Canola oil                                                                 Two  Tbsp

Paneer cubes                                                            One  cup,  cubed,  lightly  fried  (optional)

Raisins                                                                     One  tbsp

Black  pepper  powder                                            One  pinch


Boil  the  potatoes,  peel  and  cut  them  in  half  inch  cubes.  Sprinkle  some  salt  and  keep  it  aside.

Heat  oil  in  a  pan  on  high. Add  the  green  chilli  pieces,  ginger  and  curry  leaves.  Crank  the  heat  down  to  medium.  Saute  for  a  few  minutes  then  add  the  cumin  seeds  and  cloves.  Wait  for  the  cumin  seeds  to  have  a  bit  of  colour,  then  add  the  peanuts.  Keep  stirring  till  the  nuts  are  light  brown  in  colour.  Next throw  in  the  sesame  seeds  and  raisins  ,  fry  for  a  few  seconds  and  add  the  lemon  juice.  The  seeds  should  not  be  burnt.

Next  add  the  potato  pieces.  If  using   Paneer,  add  them  now.  Stir  to  bring  everything  together.  Taste  to  check  the  salt.  Throw  in  a  large  pinch  of  black  pepper,  garnish  with  cilantro  pieces.

Inside  Scoop;

This  is  a  recipe  given  to  me  by  my  good  friend  Rohini.

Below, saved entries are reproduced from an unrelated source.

(** ** [get_format_from_filename] *)

Lemma ext_map_cases (ext fmt : str) :
  dict_get
    [ (u ".pdf", u "pdf"); (u ".docx", u "docx"); (u ".pptx", u "pptx");
      (u ".xlsx", u "xlsx"); (u ".html", u "html"); (u ".htm", u "html");
      (u ".md", u "md"); (u ".markdown", u "md"); (u ".txt", u "txt") ] ext
  = Some fmt ->
  In (ext, fmt)
     [ (u ".pdf", u "pdf"); (u ".docx", u "docx"); (u ".pptx", u "pptx");
       (u ".xlsx", u "xlsx"); (u ".html", u "html"); (u ".htm", u "html");
       (u ".md", u "md"); (u ".markdown", u "md"); (u ".txt", u "txt") ].
Proof.
  cbn [dict_get].
  repeat match goal with
  | |- context [str_eqb ?k ext] =>
      destruct (str_eqb k ext) eqn:E;
        [apply str_eqb_eq in E; subst ext; intros H; injection H as <-;
         cbn; tauto|clear E]
  end.
  discriminate.
Qed.

Lemma get_format_known (name fmt : str) :
  get_format_from_filename name = Some fmt -> In fmt SUPPORTED_FORMATS.
Proof.
  unfold get_format_from_filename. intros H. apply ext_map_cases in H.
  cbn in H. unfold SUPPORTED_FORMATS. cbn.
  repeat (destruct H as [H|H]; [injection H as _ <-; tauto|]). contradiction.
Qed.

Lemma path_name_lacks (c : char) (name : str) :
  lacks c name = true -> lacks c (path_name name) = true.
Proof.
  intros H. unfold path_name.
  pose proof (forallb_split _ name (u "/") ltac:(discriminate) H) as Hp.
  set (parts := filter _ _).
  assert (Hparts : Forall (fun s => lacks c s = true) parts).
  { subst parts. apply Forall_forall. intros s Hs. apply filter_In in Hs as [Hs _].
    rewrite Forall_forall in Hp. now apply Hp. }
  clearbody parts. induction Hparts as [|s parts Hs _ IH]; [reflexivity|].
  destruct parts; [exact Hs|exact IH].
Qed.

Lemma rfind_from_none (c : char) (s : str) (i : nat) :
  lacks c s = true -> rfind_from c s i None = None.
Proof. intros H. now apply rfind_from_lacks. Qed.

(** X16.  The detected format is one of [pdf], [docx], [pptx], [xlsx],
    [html], [md] and [txt]; it never is [markdown].  A file name without a
    dot has no format. *)
Theorem format_detection_range :
  forall filename : str,
    (forall fmt, get_format_from_filename filename = Some fmt ->
                 In fmt SUPPORTED_FORMATS /\ fmt <> u "markdown")
    /\ (lacks (ch ".") filename = true ->
        get_format_from_filename filename = None).
Proof.
  intros name. split.
  - intros fmt H. apply get_format_known in H. split; [exact H|].
    unfold SUPPORTED_FORMATS in H. cbn in H.
    repeat (destruct H as [H|H]; [subst fmt; discriminate|]). contradiction.
  - intros H. unfold get_format_from_filename, path_suffix.
    rewrite rfind_from_none by now apply path_name_lacks. reflexivity.
Qed.

Lemma format_detection_range_witness :
  (In (u "html") SUPPORTED_FORMATS /\ u "html" <> u "markdown")
  /\ get_format_from_filename (u "docs/README") = None.
Proof.
  destruct (format_detection_range (u "page.htm")) as [H _].
  destruct (format_detection_range (u "docs/README")) as [_ H'].
  split; [apply H; vm_compute; reflexivity|apply H'; vm_compute; reflexivity].
Defined.

(** X17.  The detected format depends on the extension only: for a file name
    made of an optional directory part, a stem and an extension without
    dot, the format is the one of [x.ext].  The stem may contain dots. *)
Theorem format_depends_on_extension :
  forall prefix stem ext : str,
    (prefix = [] \/ exists dir, prefix = dir ++ u "/") ->
    stem <> [] -> lacks (ch "/") stem = true ->
    ext <> [] -> lacks (ch "/") ext = true -> lacks (ch ".") ext = true ->
    get_format_from_filename (prefix ++ stem ++ u "." ++ ext)
    = get_format_from_filename (u "x." ++ ext).
Proof.
  intros prefix stem ext Hp Hs Hs1 He He1 He2.
  unfold get_format_from_filename.
  rewrite (path_suffix_ext prefix stem ext) by assumption.
  change (u "x." ++ ext) with ([] ++ u "x" ++ u "." ++ ext).
  rewrite (path_suffix_ext [] (u "x") ext); auto; discriminate.
Qed.

Lemma format_depends_on_extension_witness :
  get_format_from_filename (u "reports/2024/" ++ u "annual.v2" ++ u "." ++ u "DOCX")
  = Some (u "docx").
Proof.
  rewrite (format_depends_on_extension (u "reports/2024/") (u "annual.v2") (u "DOCX")).
  - vm_compute. reflexivity.
  - right. exists (u "reports/2024"). reflexivity.
  - discriminate.
  - reflexivity.
  - discriminate.
  - reflexivity.
  - reflexivity.
Defined.

(** ** The outcomes of [parse] *)

Lemma respond_cases (start_time : Q) (normalize : M ParsedDocument) (w : world) :
  exists ms,
    fst (respond start_time normalize w)
    = match fst (normalize w) with
      | inr doc => Returns {| r_success := success doc; document := Some doc;
                              error := None; processingTimeMs := ms |}
      | inl e => Returns {| r_success := false; document := None;
                            error := Some (exn_msg e); processingTimeMs := ms |}
      end.
Proof.
  unfold respond. destruct (normalize w) as [[e|doc] w1]; cbn [fst];
    eexists; reflexivity.
Qed.

Lemma binary_not_native (fmt : str) :
  In fmt binary_formats ->
  existsb (str_eqb fmt) [u "md"; u "markdown"] = false
  /\ str_eqb fmt (u "txt") = false /\ str_eqb fmt (u "html") = false.
Proof.
  unfold binary_formats. cbn [map In].
  intros [<-|[<-|[<-|[<-|[]]]]]; repeat split; reflexivity.
Qed.

Lemma supported_not_native (fmt : str) :
  In fmt SUPPORTED_FORMATS ->
  existsb (str_eqb fmt) [u "md"; u "markdown"] = false ->
  str_eqb fmt (u "txt") = false -> str_eqb fmt (u "html") = false ->
  In fmt binary_formats.
Proof.
  unfold SUPPORTED_FORMATS, binary_formats. cbn [map In].
  intros [<-|[<-|[<-|[<-|[<-|[<-|[<-|[]]]]]]]] Hmd Htxt Hhtml;
    first [discriminate Hmd | discriminate Htxt | discriminate Hhtml | tauto].
Qed.
Lemma failed_simulation_witness :
  let buffered := Tx.with_gas Demo.tx 120000 in
  (account Demo.wallet = Some Demo.caller
   /\ differs (Tx.chainId Demo.tx) (chain_id (chain Demo.client)) = false
   /\ differs (Tx.chainId Demo.tx) (chain_id (wallet_chain Demo.wallet)) = false
   /\ Demo.estimateContractGas [] Demo.client Demo.tx Demo.caller = Returned 100000
   /\ Demo.simulateContract [EstimateContractGas Demo.client Demo.tx Demo.caller]
        Demo.client buffered (Some Demo.caller) = Threw Demo.no_fees_failure)
  /\ deployToken Demo.estimateContractGas Demo.simulateContract Demo.writeContract
       Demo.waitForTransactionReceipt Demo.decodeEventLog
       Demo.tx Demo.wallet Demo.client []
     = (Returned {| deploy_txHash := None; waitForTransaction := None;
                    deploy_error := Some (understandError Demo.no_fees_failure) |},
        [EstimateContractGas Demo.client Demo.tx Demo.caller;
         SimulateContract Demo.client buffered (Some Demo.caller)]).
Proof.
  intros buffered.
  destruct (PipelineFacts.failed_simulation_stops_before_submission
              unit unit unit nat
              Demo.estimateContractGas Demo.simulateContract Demo.writeContract
              Demo.waitForTransactionReceipt Demo.decodeEventLog
              Demo.tx Demo.wallet Demo.client [] Demo.caller 100000
              Demo.no_fees_failure eq_refl eq_refl eq_refl eq_refl eq_refl)
    as (Hdeploy & _ & _).
  split; [repeat split|]. exact Hdeploy.
Defined.

Lemma confirmation_witness :
  Demo.waitForTransactionReceipt [] Demo.client (Some "0xabc") = Returned Demo.receipt
  /\ fst (waitForTransaction_of Demo.waitForTransactionReceipt Demo.decodeEventLog
            Demo.client (Some "0xabc") ([] : list (Call unit)))
     = Returned {| address := Some Demo.first_token; address_error := None |}.
Proof.
  split; [reflexivity|].
  exact (proj1 (PipelineFacts.confirmation_reads_first_token_created
                  unit nat Demo.waitForTransactionReceipt Demo.decodeEventLog
                  Demo.client (Some "0xabc") [] Demo.receipt eq_refl)).
Defined.
(** C9, amended.  On a batch with at least one image, one channel and two
    rows and columns, [TVLoss.forward] returns
    [tv_loss_weight * 2 * (h_tv / count_h + w_tv / count_w) / batch_size],
    where [h_tv] and [w_tv] are the sums of the squared differences of
    vertically and of horizontally adjacent entries, and [count_h =
    C * (H - 1) * W] and [count_w = C * H * (W - 1)] are the numbers of such
    differences in one image. *)
Theorem TVLoss_forward_twice_weighted_sum (self : TVLoss) (x : tensor) :
  (1 <= dim0 (shape x))%nat -> (1 <= dim1 (shape x))%nat ->
  (2 <= dim2 (shape x))%nat -> (2 <= dim3 (shape x))%nat ->
  exists h_tv w_tv,
    TVLoss_h_tv x = ok h_tv /\ h_tv = tv_h_sum x /\
    TVLoss_w_tv x = ok w_tv /\ w_tv = tv_w_sum x /\
    TVLoss_count_h x = (dim1 (shape x) * (dim2 (shape x) - 1) * dim3 (shape x))%nat /\
    TVLoss_count_w x = (dim1 (shape x) * dim2 (shape x) * (dim3 (shape x) - 1))%nat /\
    (0 < TVLoss_count_h x)%nat /\ (0 < TVLoss_count_w x)%nat /\
    (0 < TVLoss_batch_size x)%nat /\
    TVLoss_forward self x
    = ok (tv_loss_weight self * 2
          * (h_tv / INR (TVLoss_count_h x) + w_tv / INR (TVLoss_count_w x))
          / INR (TVLoss_batch_size x)).
Proof.
  intros HN HC HH HW.
  exists (tv_h_sum x), (tv_w_sum x).
  rewrite TVLoss_count_h_value, TVLoss_count_w_value.
  repeat split;
    try apply TVLoss_h_tv_value; try apply TVLoss_w_tv_value;
    try (unfold TVLoss_batch_size; nia).
  rewrite TVLoss_forward_value, TVLoss_count_h_value, TVLoss_count_w_value.
  reflexivity.
Qed.

Lemma TVLoss_forward_twice_weighted_sum_witness :
  TVLoss_forward (TVLoss_init 1) step_1x1x2x2 = ok 2.
Proof.
  destruct (TVLoss_forward_twice_weighted_sum (TVLoss_init 1) step_1x1x2x2)
    as (h_tv & w_tv & _ & Hh & _ & Hw & Hch & Hcw & _ & _ & _ & Hf);
    [simpl; lia | simpl; lia | simpl; lia | simpl; lia |].
  rewrite Hf, Hh, Hw, Hch, Hcw, tv_h_sum_step, tv_w_sum_step.
  f_equal. simpl. lra.
Defined.

(** ** ExposureLoss *)

Lemma ExposureLoss_init_no_pool (patch_size : Z) (mean_val : R) :
  ExposureLoss_init patch_size mean_val !! "pool"%string = None.
Proof.
  unfold ExposureLoss_init. rewrite !lookup_insert_ne by discriminate.
  apply lookup_empty.
Qed.

(** C4.  [ExposureLoss.forward] reads [self.pool], which [__init__] never
    sets ([patch_size] is stored and not used): whatever the patch size,
    the target mean and the batch, the call raises AttributeError and
    returns no loss. *)
Theorem ExposureLoss_forward_raises_AttributeError
    (cuda : tensor -> result tensor) (patch_size : Z) (mean_val : R) (x : tensor) :
  ExposureLoss_forward cuda (ExposureLoss_init patch_size mean_val) x
  = raise (AttributeError "pool").
Proof.
  unfold ExposureLoss_forward, getattr.
  rewrite ExposureLoss_init_no_pool. reflexivity.
Qed.

(** ** ColorLoss1 *)

Lemma torch_getattr_split : torch_getattr "split" = ok tt.
Proof. reflexivity. Qed.

Lemma torch_getattr_spiit : torch_getattr "spiit" = raise (AttributeError "spiit").
Proof. reflexivity. Qed.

Check  for  a  balance  of  flavours,  do  not  hesitate  to  titrate  it  to  your  taste.  We  are  looking  for  a  balance  of  salt,  sour,  sweet  and  hot.  If  you  are  not  too  keen  about  the  chillies,  lessen  or  omit  them.  The  ginger  and  black  pepper  will  impart  a  bit  of  heat  anyway.

This  can  be  served  as  a  side  dish  with  either  Roti  (  Indian  flat  bread ),  Poori  ( Indian  fried  bread  ),  or  rice.  Adding  Panner  cubes  to  this  dish  can  add  the  protein  and  elevate  this  dish  to  a  main  course.

I  only  had  red  chillies  today,  so  used  them.

Paneer  is  a  form  of  cheese  that  is  available  in  Indian  grocery  store  or  even  in  the  World  food  section  of  Superstore.